TORONTO — With Ontario Premier Dalton McGuinty’s recent announcement, it’s now official – the Royal Ontario Museum will present the largest exhibition of the Dead Sea Scrolls outside of Israel next summer.
Ontario Premier Dalton McGuinty, Culture Minister Aileen Carroll and Consul General Amir Gissin. [Sheri Shefa photo]
The Israel Antiquities Authority (IAA) and the ROM have collaborated to produce the exhibition that will be on display from June 27, 2009, until Jan. 3, 2010, in the ROM’s new addition, the Michael Lee-Chin Crystal.“The ROM will be the only museum in Canada where they will be on display… This is truly a once-in-a-lifetime chance to see these historical writings. This will be the largest collection of scrolls on exhibit outside of Israel’s borders,” McGuinty said.
The 16 scrolls, discovered in 1947 buried in a cave in Qumran in the Judean Desert by a Bedouin boy, will be divided into two groups of eight and each group will be on display for three months.
The display will include fragments of 16 scrolls, written between 250 BCE and 68 CE, from the books of Genesis, Deuteronomy and Psalms, as well as the sectarian Community Rule, War Scroll and Messianic Apocalypse.
McGuinty thanked the co-chairs of the Dead Sea Scrolls community advisory panel – Mohammad Al Zaibak, co-founder, president and CEO of Canadian Development and Market-ing Corporation; Tony Gagliano, CEO of St. Joseph’s Media; and Jonas Prince, chairman of Realstar Group – for their dedication in fostering dialogue between diverse communities and faiths.
“I’m grateful as well to the Tanenbaum family for sponsoring the Anne Tanenbaum lecture series, a series of lectures that will help us better understand the significance of the scrolls and their significance to all of us today,” McGuinty said.
ROM director and CEO William Thorsell, who led the press conference, said he hopes the exhibit will be more than just a display, but also an educational experience.
“We hope to generate one of the great conversations in the history of Ontario and beyond about these foundation documents that are shared among great traditions, the Jewish tradition, the Christian tradition and the Islamic tradition that sees these as divinely inspired documents,” Thorsell said.
The Distinguished Lecturer Series, to be presented in conjunction with the exhibit, will feature scroll and Second Temple period scholars, including Emanuel Tov, a Hebrew University professor and the editor-in-chief of the Dead Sea Scrolls Publication Project; Yuval Peleg, an IAA archeologist, and Dan Bahat, a Bar Ilan University professor and a former chief archeologist of the city of Jerusalem.

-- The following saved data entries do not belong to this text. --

(* ===== verification/Application.v ===== *)
(** * The threads of the application ([src/applications/main.cpp], [oled_btn.cpp])

    The mailboxes of [main.cpp] and its speaking loop; the button, the thread that
    takes texts for the display and the thread that draws.  The graphics library is
    a list of drawing commands and a function for the width of a text, the button
    library calls the two callbacks, and the conversion of texts to GBK is a
    function of a package: none of them is part of the repository.  A round is
    one pass of a thread's loop. *)
From S2P Require Import Prelude Kernel Scheduler Object Timer Thread Ipc Decide Scenario Scheduling Semaphore Mailbox Strings Heap Allocator HeapLock MemPool Device Pin Serial Calendar Rtc WallClock Syn6288.

(** ** The display: state

    The static variables [mode], [offset] and [width] of [oled_btn.cpp]. *)
Definition mode_static : Z := 0.
Definition mode_dynamic : Z := 1.
Record show := mkShow { mode : Z; offset : Z; width : Z }.
#[global] Instance eta_show : EtaRecord show := λ v, mkShow (mode v) (offset v) (width v).

(** Kernel, heap and clock; the memory with the texts; the pins. *)
Record panel (D : Type) := mkPanel { pn_station : station; pn_memory : memory; pn_show : show; pn_pins : pins D }.
Arguments mkPanel {D}.
Arguments pn_station {D} p.
Arguments pn_memory {D} p.
Arguments pn_show {D} p.
Arguments pn_pins {D} p.
#[global] Instance panel_station D : Part (panel D) station :=
  MkPart _ _ pn_station (λ s p, mkPanel s (pn_memory p) (pn_show p) (pn_pins p)).
#[global] Instance panel_memory D : Part (panel D) memory :=
  MkPart _ _ pn_memory (λ m p, mkPanel (pn_station p) m (pn_show p) (pn_pins p)).
#[global] Instance panel_show D : Part (panel D) show :=
  MkPart _ _ pn_show (λ v p, mkPanel (pn_station p) (pn_memory p) v (pn_pins p)).
#[global] Instance panel_pins D : Part (panel D) (pins D) :=
  MkPart _ _ pn_pins (λ q p, mkPanel (pn_station p) (pn_memory p) (pn_show p) q).

(** What the graphics library is told to draw. *)
Inductive draw :=
  | DrawUTF8 (x y : Z) (s : list Z)
  | DrawStr (x y : Z) (s : list Z).
Definition display_width : Z := 128.

(** The positions at which the copies of a scrolling text are drawn: [do { ...
    x += (width+8); } while (x < u8g2.getDisplayWidth());].  [bits] is the width of
    [u8g2_uint_t]. *)
Fixpoint scroll_loop (bits : Z) (fuel : nat) (x width : Z) : outcome (list Z) :=
  match fuel with
  | O => Err FFuel
  | Datatypes.S fuel =>
      let next := wrapU bits (x + (width + 8)) in
      if decide (next < display_width) then
        match scroll_loop bits fuel next width with Ok xs => Ok (x :: xs) | Err e => Err e end
      else Ok [x]
  end.
(** Below 128 the position moves one way only. *)
Definition scroll_fuel : nat := 129.

(** [offset -= 4; if ((u8g2_uint_t)offset < (u8g2_uint_t)-width) offset = 0;] *)
Definition scroll_step (bits : Z) (v : show) : show :=
  let off := wrapU bits (offset v - 4) in
  v <| offset := if decide (off < wrapU bits (- width v)) then 0 else off |>.

(** The string a pointer stands for. *)
Definition text_at (a : Z) : M memory (list Z) :=
  n ← rt_strlen a;
  m ← gets id;
  mret (subseq m (Z.to_nat a) (Z.to_nat n)).

(** ** The mailboxes *)

(** A pool of 32 bytes has room for 8 mails. *)
Definition mb_pool_words : list Z := replicate 8 0.
Definition mb_6288_name : list Z := [109; 98; 95; 54; 50; 56; 56].
Definition mb_oled_name : list Z := [109; 98; 95; 111; 108; 101; 100].
Definition mb_time_name : list Z := [109; 98; 95; 116; 105; 109; 101].
Definition btn_mbt_name : list Z := [98; 116; 110; 95; 109; 98; 116].
Definition init_box (mb : addr) (name : list Z) : M kernel Z := rt_mb_init mb name mb_pool_words (32 / 4) RT_IPC_FLAG_FIFO.

(** [complain] prints that a mailbox could not be made. *)
Definition mailbox_init (ble_mb_6288 ble_mb_oled ble_mb_time : addr) (complain : M kernel unit) : M kernel Z :=
  result ← init_box ble_mb_6288 mb_6288_name;
  if decide (result ≠ RT_EOK) then complain;; mret (-1)
  else
    result ← init_box ble_mb_oled mb_oled_name;
    if decide (result ≠ RT_EOK) then complain;; mret (-1)
    else
      result ← init_box ble_mb_time mb_time_name;
      if decide (result ≠ RT_EOK) then complain;; mret (-1)
      else mret RT_EOK.

Section Display.
Context {D : Type} `{!PinOps D, !AllocOps station}.
(** What the clock needs, see WallClock. *)
Context (time_bits : Z) (soft_rtc_dev : addr) (others : addr → device_methods station unit).
Context (ble_mb_time : addr) (time_text stale_text : addr → list Z) (rt_kprintf : list Z → M station unit).
(** Mailboxes, semaphore, the two arrays of [MAX_STR] bytes, the two mails of the
    button, the pins. *)
Context (ble_mb_oled btn_oled_mbt oled_sem_event : addr) (text d_text mb_once mb_doub LED0 KEY0 : Z).
(** [u8g2_uint_t] and [u8g2.getUTF8Width]. *)
Context (bits : Z) (getUTF8Width : list Z → Z).

Definition kernel_call {A} (f : M kernel A) : M (panel D) A := zoom (zoom f : M station A).

(** ** The button *)
Definition Read_u8g2b_Level : M (panel D) Z := zoom (rt_pin_read KEY0).
Definition led_init : M (panel D) unit := zoom (rt_pin_mode LED0 PIN_MODE_OUTPUT).
Definition led_on : M (panel D) unit := zoom (rt_pin_write LED0 PIN_LOW).
Definition led_off : M (panel D) unit := zoom (rt_pin_write LED0 PIN_HIGH).
Definition key_init : M (panel D) unit := zoom (rt_pin_mode KEY0 PIN_MODE_INPUT_PULLUP).
Definition Btn1_Dowm_CallBack : M (panel D) unit :=
  led_off;; kernel_call (rt_mb_send btn_oled_mbt mb_doub);; mret tt.
Definition Btn1_Double_CallBack : M (panel D) unit :=
  led_on;; kernel_call (rt_mb_send btn_oled_mbt mb_once);; mret tt.
Definition BSP_Init (complain : M kernel unit) : M (panel D) unit :=
  result ← kernel_call (init_box btn_oled_mbt btn_mbt_name);
  (if decide (result ≠ RT_EOK) then kernel_call complain else mret tt);;
  led_init;;
  key_init.

(** The rest of a round when [rt_mb_recv] has ended or waits. *)
Definition button_mail (r : call (Z * option Z) wait_locals) : M (panel D) (call unit wait_locals) :=
  match r with
  | Return (result, mail) =>
      (if decide (result = RT_EOK) then
         str ← of_option FBadPointer mail;
         zoom (modify (λ v, if decide (str = mb_once) then v <| mode := mode_dynamic |>
                            else if decide (str = mb_doub) then v <| mode := mode_static |> else v))
       else mret tt);;
      mret (Return tt)
  | Park w => mret (Park w)
  end.
Definition btn_ctrl_entry : M (panel D) (call unit wait_locals) :=
  r ← kernel_call (rt_mb_recv btn_oled_mbt RT_WAITING_FOREVER); button_mail r.
Definition btn_ctrl_resume (w : wait_locals) : M (panel D) (call unit wait_locals) :=
  r ← kernel_call (rt_mb_recv_resume btn_oled_mbt w); button_mail r.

Dead Sea Scrolls guest curator, Risa Levitt Kohn, an alumna of York University and University of Toronto and director of the Jewish studies program at San Diego State University, said the exhibit will also include artifacts from ancient sites in Israel. The objects include a scroll jar that preserved some of the scrolls for 2,000 years, “perhaps better than our modern methods,” she said, and portions of the ancient gate leading to the Temple.
The press conference took a political turn when Thorsell praised McGuinty for his dedication to arts and culture in Ontario and criticized Prime Minister Stephen Harper for his recent decision to cut $45 million from arts and culture funding, and his comments about ordinary Canadians.
“I think when ordinary working people come home, turn on the TV and see a gala of a bunch of people at, you know, a rich gala all subsidized by taxpayers claiming their subsidies aren’t high enough, when they know those subsidies have actually gone up – I’m not sure that’s something that resonates with ordinary people,” Harper said in Saskatoon recently, where he was campaigning for the Oct. 14 election.
“It’s really nice to be in the presence of a leader who doesn’t ridicule the culture and the people who care about culture,” Thorsell said.
When asked about Harper’s position on arts and culture, Ontario Minister of Culture Aileen Carroll said, “I’m disappointed in what this government’s approach has been. I can’t understand that everything that we understand here in this province isn’t understood by the federal government.”
Consul General of Israel Amir Gissin said he is proud that Israel was given the opportunity to partner with the ROM and the Ontario government to mount the exhibit.
“We hear questioning about the State of Israel, and where we are going and how long we are going to be around… But when we look at it today, we know that Israel is a place of great creativity of great innovation in the areas of science and culture,” Gissin said.
“But we should let the scrolls, that are a very important part of our mutual history, to speak for itself.”